(** all of them: the last queues the end of the update *)
Lemma callbacks_run m : forall es w r, mdreqs w !! m = Some r -> Z.of_nat (length es) <= md_holdcount r < 2 ^ 31 ->
  mfor es (fun e => eio_mdupdate_callback e m) w =
    Some (tt, set_md_queue (md_queue w ++ if negb (Nat.eqb (length es) 0) && (md_holdcount r =? Z.of_nat (length es)) then [PostMdupdate m] else [])
      (set_mdreqs (<[m := set_md_holdcount (md_holdcount r - Z.of_nat (length es)) (set_md_error (first_error (md_error r) es) r)]> (mdreqs w)) w)).
Proof.
  induction es as [|e es IH]; intros w r E Hh; cbn [mfor].
  - cbn [length first_error foldl Nat.eqb negb andb]. rewrite app_nil_r, Z.sub_0_r.
    replace (set_md_holdcount (md_holdcount r) (set_md_error (md_error r) r)) with r by by destruct r.
    rewrite insert_id by done. by destruct w.
  - cbn [length] in Hh |- *. rewrite (bind_run _ _ _ _ _ (callback_run _ _ _ _ E)).
    assert (Eh : atomic_dec (md_holdcount r) = md_holdcount r - 1) by (unfold atomic_dec; apply i32_small; lia). rewrite Eh.
    set (e1 := if md_error r =? 0 then e else md_error r). set (r1 := set_md_holdcount _ _). set (w1 := set_md_queue _ _).
    assert (Er1 : mdreqs w1 !! m = Some r1) by apply lookup_insert_eq.
    rewrite (IH w1 r1 Er1) by (cbn; lia). subst w1 r1. cbn [md_holdcount md_error set_md_holdcount set_md_error first_error foldl].
    fold e1. fold (first_error e1 es). do 2 f_equal. unfold set_md_queue, set_mdreqs. cbn. f_equal.
    + rewrite insert_insert_eq. replace (md_holdcount r - Z.of_nat (S (length es))) with (md_holdcount r - 1 - Z.of_nat (length es)) by lia. by destruct r.
    + rewrite <-app_assoc. f_equal. destruct es as [|e' es]; cbn [length Nat.eqb negb andb].
      { rewrite app_nil_r. assert ((md_holdcount r - 1 =? 0) = (md_holdcount r =? 1)) as -> by lia. reflexivity. }
      replace (md_holdcount r - 1 =? 0) with false by (symmetry; apply Z.eqb_neq; cbn [length] in Hh; lia). cbn [app].
      assert ((md_holdcount r - 1 =? Z.of_nat (S (length es))) = (md_holdcount r =? Z.of_nat (S (S (length es))))) as -> by (apply eq_true_iff_eq; rewrite !Z.eqb_eq; lia). done.
Qed.

(** ** The counters *)

(** the dirty blocks the counters count: not those still being dirtied *)
Definition counted_block (d : cache_c) (i : Z) : bool := is_dirty d i && negb (EIO_CACHE_STATE_GET d i =? DIRTY_INPROG).
Definition count_blocks (d : cache_c) (l : list Z) : Z := Z.of_nat (length (List.filter (counted_block d) l)).
Record nr_counted (d : cache_c) (set : Z) : Prop := {
  nc_set : cs_nr_dirty (cache_sets d !!! set) = count_blocks d (set_blocks d set);
  nc_all : nr_dirty d = count_blocks d (all_blocks d)
}.

Lemma filter_add (p p' : Z -> bool) l i : NoDup l -> i ∈ l -> p i = false -> p' i = true ->
  (forall j, j <> i -> p' j = p j) -> length (List.filter p' l) = S (length (List.filter p l)).
Proof.
  intros Hnd Hi Hp Hp' Ho. induction l as [|j l IH]; [by apply not_elem_of_nil in Hi|]. cbn [List.filter].
  apply NoDup_cons in Hnd as [Hj Hnd]. apply elem_of_cons in Hi as [->|Hi].
  - rewrite Hp, Hp'. cbn [length]. f_equal. f_equal. apply filter_ext_in. intros k Hk%list_elem_of_In. apply Ho. by intros ->.
  - rewrite (Ho j) by by intros ->. destruct (p j); cbn [length]; by rewrite IH.
Qed.

Lemma count_blocks_bound d l : 0 <= count_blocks d l <= Z.of_nat (length l).
Proof.
  unfold count_blocks. split; [lia|]. apply Nat2Z.inj_le. induction l as [|i l IH]; cbn [List.filter length]; [done|].
  destruct (counted_block d i); cbn [length]; lia.
Qed.
Lemma count_blocks_ext d d' l : (forall i, i ∈ l -> EIO_CACHE_STATE_GET d' i = EIO_CACHE_STATE_GET d i) -> count_blocks d' l = count_blocks d l.
Proof.
  intros H. unfold count_blocks. do 2 f_equal. apply filter_ext_in. intros i Hi%list_elem_of_In.
  unfold counted_block, is_dirty. by rewrite H.
Qed.
(** a block that was being dirtied gets another state *)
Lemma count_blocks_set d i s l : NoDup l -> i ∈ l -> EIO_CACHE_STATE_GET d i = DIRTY_INPROG -> 0 <= s < 256 -> s <> DIRTY_INPROG ->
  count_blocks (EIO_CACHE_STATE_SET d i s) l = count_blocks d l + if tst s DIRTY then 1 else 0.
Proof.
  intros Hnd Hi Hst Hs Hne.
  assert (Hp : counted_block d i = false) by (unfold counted_block; by rewrite Hst, Z.eqb_refl, andb_false_r).
  assert (Hp' : counted_block (EIO_CACHE_STATE_SET d i s) i = tst s DIRTY).
  { unfold counted_block, is_dirty. rewrite state_get_set_eq by done. by rewrite (proj2 (Z.eqb_neq _ _) Hne), andb_true_r. }
  assert (Ho : forall j, j <> i -> counted_block (EIO_CACHE_STATE_SET d i s) j = counted_block d j).
  { intros j Hj. unfold counted_block, is_dirty. by rewrite state_get_set_ne by by intros ->. }
  unfold count_blocks. destruct (tst s DIRTY).
  - rewrite (filter_add (counted_block d) _ l i) by done. lia.
  - rewrite Z.add_0_r. do 2 f_equal. apply filter_ext_in. intros j _. destruct (decide (j = i)) as [->|]; [congruence|by apply Ho].
Qed.

(** ** The blocks *)
Definition settled (error : Z) : Z := if error =? 0 then ALREADY_DIRTY else INVALID.

Record posted (set error : Z) (idx : list Z) (d d' : cache_c) : Prop := {
  po_frame : exists c c8 z cs n st, d' = set_stats st (set_nr_dirty n (set_cache_sets cs (set_index_zero z (set_cache c (set_cache_md8 c8 d)))));
  po_sets : forall s, cs_flags (cache_sets d' !!! s) = cs_flags (cache_sets d !!! s) /\ cs_mdreq (cache_sets d' !!! s) = cs_mdreq (cache_sets d !!! s);
  po_blk : blk_inv d';
  po_dbn : forall i, 0 <= i -> error = 0 \/ i ∉ idx -> EIO_DBN_GET d' i = EIO_DBN_GET d i;
  po_state : forall i, EIO_CACHE_STATE_GET d' i = if bool_decide (i ∈ idx) then settled error else EIO_CACHE_STATE_GET d i;
  po_count : nr_counted d' set
}.

Lemma posted_geom set error idx d d' : posted set error idx d d' -> layout d' = layout d /\ mode d' = mode d.
Proof. intros [(c & c8 & z & cs & n & st & ->) _ _ _ _ _]. done. Qed.

(** the statistics and the counters, after the state of the block *)
Lemma post_block_run set error i d : EIO_CACHE_STATE_GET d i = DIRTY_INPROG ->
  exists st, post_block set error i d = Some (tt, set_stats st
    (if error =? 0 then inc_nr_dirty set (EIO_CACHE_STATE_SET d i (settled error)) else EIO_CACHE_STATE_SET d i (settled error))).
Proof.
  intros Hst. unfold post_block. rewrite bind_gets, bind_assert by by apply Z.eqb_eq. unfold settled.
  destruct (Z.eqb_spec error 0); cbn [negb]; [rewrite bind_modify|]; eexists; reflexivity.
Qed.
************
Your job is to write out the data exactly as it stands.

* **Solution for this task**:
(** all of them: the last queues the end of the update *)
Lemma callbacks_run m : forall es w r, mdreqs w !! m = Some r -> Z.of_nat (length es) <= md_holdcount r < 2 ^ 31 ->
  mfor es (fun e => eio_mdupdate_callback e m) w =
    Some (tt, set_md_queue (md_queue w ++ if negb (Nat.eqb (length es) 0) && (md_holdcount r =? Z.of_nat (length es)) then [PostMdupdate m] else [])
      (set_mdreqs (<[m := set_md_holdcount (md_holdcount r - Z.of_nat (length es)) (set_md_error (first_error (md_error r) es) r)]> (mdreqs w)) w)).
Proof.
  induction es as [|e es IH]; intros w r E Hh; cbn [mfor].
  - cbn [length first_error foldl Nat.eqb negb andb]. rewrite app_nil_r, Z.sub_0_r.
    replace (set_md_holdcount (md_holdcount r) (set_md_error (md_error r) r)) with r by by destruct r.
    rewrite insert_id by done. by destruct w.
  - cbn [length] in Hh |- *. rewrite (bind_run _ _ _ _ _ (callback_run _ _ _ _ E)).
    assert (Eh : atomic_dec (md_holdcount r) = md_holdcount r - 1) by (unfold atomic_dec; apply i32_small; lia). rewrite Eh.
    set (e1 := if md_error r =? 0 then e else md_error r). set (r1 := set_md_holdcount _ _). set (w1 := set_md_queue _ _).
    assert (Er1 : mdreqs w1 !! m = Some r1) by apply lookup_insert_eq.
    rewrite (IH w1 r1 Er1) by (cbn; lia). subst w1 r1. cbn [md_holdcount md_error set_md_holdcount set_md_error first_error foldl].
    fold e1. fold (first_error e1 es). do 2 f_equal. unfold set_md_queue, set_mdreqs. cbn. f_equal.
    + rewrite insert_insert_eq. replace (md_holdcount r - Z.of_nat (S (length es))) with (md_holdcount r - 1 - Z.of_nat (length es)) by lia. by destruct r.
    + rewrite <-app_assoc. f_equal. destruct es as [|e' es]; cbn [length Nat.eqb negb andb].
      { rewrite app_nil_r. assert ((md_holdcount r - 1 =? 0) = (md_holdcount r =? 1)) as -> by lia. reflexivity. }
      replace (md_holdcount r - 1 =? 0) with false by (symmetry; apply Z.eqb_neq; cbn [length] in Hh; lia). cbn [app].
      assert ((md_holdcount r - 1 =? Z.of_nat (S (length es))) = (md_holdcount r =? Z.of_nat (S (S (length es))))) as -> by (apply eq_true_iff_eq; rewrite !Z.eqb_eq; lia). done.
Qed.

(** ** The counters *)

(** the dirty blocks the counters count: not those still being dirtied *)
Definition counted_block (d : cache_c) (i : Z) : bool := is_dirty d i && negb (EIO_CACHE_STATE_GET d i =? DIRTY_INPROG).
Definition count_blocks (d : cache_c) (l : list Z) : Z := Z.of_nat (length (List.filter (counted_block d) l)).
Record nr_counted (d : cache_c) (set : Z) : Prop := {
  nc_set : cs_nr_dirty (cache_sets d !!! set) = count_blocks d (set_blocks d set);
  nc_all : nr_dirty d = count_blocks d (all_blocks d)
}.

Lemma filter_add (p p' : Z -> bool) l i : NoDup l -> i ∈ l -> p i = false -> p' i = true ->
  (forall j, j <> i -> p' j = p j) -> length (List.filter p' l) = S (length (List.filter p l)).
Proof.
  intros Hnd Hi Hp Hp' Ho. induction l as [|j l IH]; [by apply not_elem_of_nil in Hi|]. cbn [List.filter].
  apply NoDup_cons in Hnd as [Hj Hnd]. apply elem_of_cons in Hi as [->|Hi].
  - rewrite Hp, Hp'. cbn [length]. f_equal. f_equal. apply filter_ext_in. intros k Hk%list_elem_of_In. apply Ho. by intros ->.
  - rewrite (Ho j) by by intros ->. destruct (p j); cbn [length]; by rewrite IH.
Qed.

Lemma count_blocks_bound d l : 0 <= count_blocks d l <= Z.of_nat (length l).
Proof.
  unfold count_blocks. split; [lia|]. apply Nat2Z.inj_le. induction l as [|i l IH]; cbn [List.filter length]; [done|].
  destruct (counted_block d i); cbn [length]; lia.
Qed.
Lemma count_blocks_ext d d' l : (forall i, i ∈ l -> EIO_CACHE_STATE_GET d' i = EIO_CACHE_STATE_GET d i) -> count_blocks d' l = count_blocks d l.
Proof.
  intros H. unfold count_blocks. do 2 f_equal. apply filter_ext_in. intros i Hi%list_elem_of_In.
  unfold counted_block, is_dirty. by rewrite H.
Qed.
(** a block that was being dirtied gets another state *)
Lemma count_blocks_set d i s l : NoDup l -> i ∈ l -> EIO_CACHE_STATE_GET d i = DIRTY_INPROG -> 0 <= s < 256 -> s <> DIRTY_INPROG ->
  count_blocks (EIO_CACHE_STATE_SET d i s) l = count_blocks d l + if tst s DIRTY then 1 else 0.
Proof.
  intros Hnd Hi Hst Hs Hne.
  assert (Hp : counted_block d i = false) by (unfold counted_block; by rewrite Hst, Z.eqb_refl, andb_false_r).
  assert (Hp' : counted_block (EIO_CACHE_STATE_SET d i s) i = tst s DIRTY).
  { unfold counted_block, is_dirty. rewrite state_get_set_eq by done. by rewrite (proj2 (Z.eqb_neq _ _) Hne), andb_true_r. }
  assert (Ho : forall j, j <> i -> counted_block (EIO_CACHE_STATE_SET d i s) j = counted_block d j).
  { intros j Hj. unfold counted_block, is_dirty. by rewrite state_get_set_ne by by intros ->. }
  unfold count_blocks. destruct (tst s DIRTY).
  - rewrite (filter_add (counted_block d) _ l i) by done. lia.
  - rewrite Z.add_0_r. do 2 f_equal. apply filter_ext_in. intros j _. destruct (decide (j = i)) as [->|]; [congruence|by apply Ho].
Qed.

(** ** The blocks *)
Definition settled (error : Z) : Z := if error =? 0 then ALREADY_DIRTY else INVALID.

Record posted (set error : Z) (idx : list Z) (d d' : cache_c) : Prop := {
  po_frame : exists c c8 z cs n st, d' = set_stats st (set_nr_dirty n (set_cache_sets cs (set_index_zero z (set_cache c (set_cache_md8 c8 d)))));
  po_sets : forall s, cs_flags (cache_sets d' !!! s) = cs_flags (cache_sets d !!! s) /\ cs_mdreq (cache_sets d' !!! s) = cs_mdreq (cache_sets d !!! s);
  po_blk : blk_inv d';
  po_dbn : forall i, 0 <= i -> error = 0 \/ i ∉ idx -> EIO_DBN_GET d' i = EIO_DBN_GET d i;
  po_state : forall i, EIO_CACHE_STATE_GET d' i = if bool_decide (i ∈ idx) then settled error else EIO_CACHE_STATE_GET d i;
  po_count : nr_counted d' set
}.

Lemma posted_geom set error idx d d' : posted set error idx d d' -> layout d' = layout d /\ mode d' = mode d.
Proof. intros [(c & c8 & z & cs & n & st & ->) _ _ _ _ _]. done. Qed.

(** the statistics and the counters, after the state of the block *)
Lemma post_block_run set error i d : EIO_CACHE_STATE_GET d i = DIRTY_INPROG ->
  exists st, post_block set error i d = Some (tt, set_stats st
    (if error =? 0 then inc_nr_dirty set (EIO_CACHE_STATE_SET d i (settled error)) else EIO_CACHE_STATE_SET d i (settled error))).
Proof.
  intros Hst. unfold post_block. rewrite bind_gets, bind_assert by by apply Z.eqb_eq. unfold settled.
  destruct (Z.eqb_spec error 0); cbn [negb]; [rewrite bind_modify|]; eexists; reflexivity.
Qed.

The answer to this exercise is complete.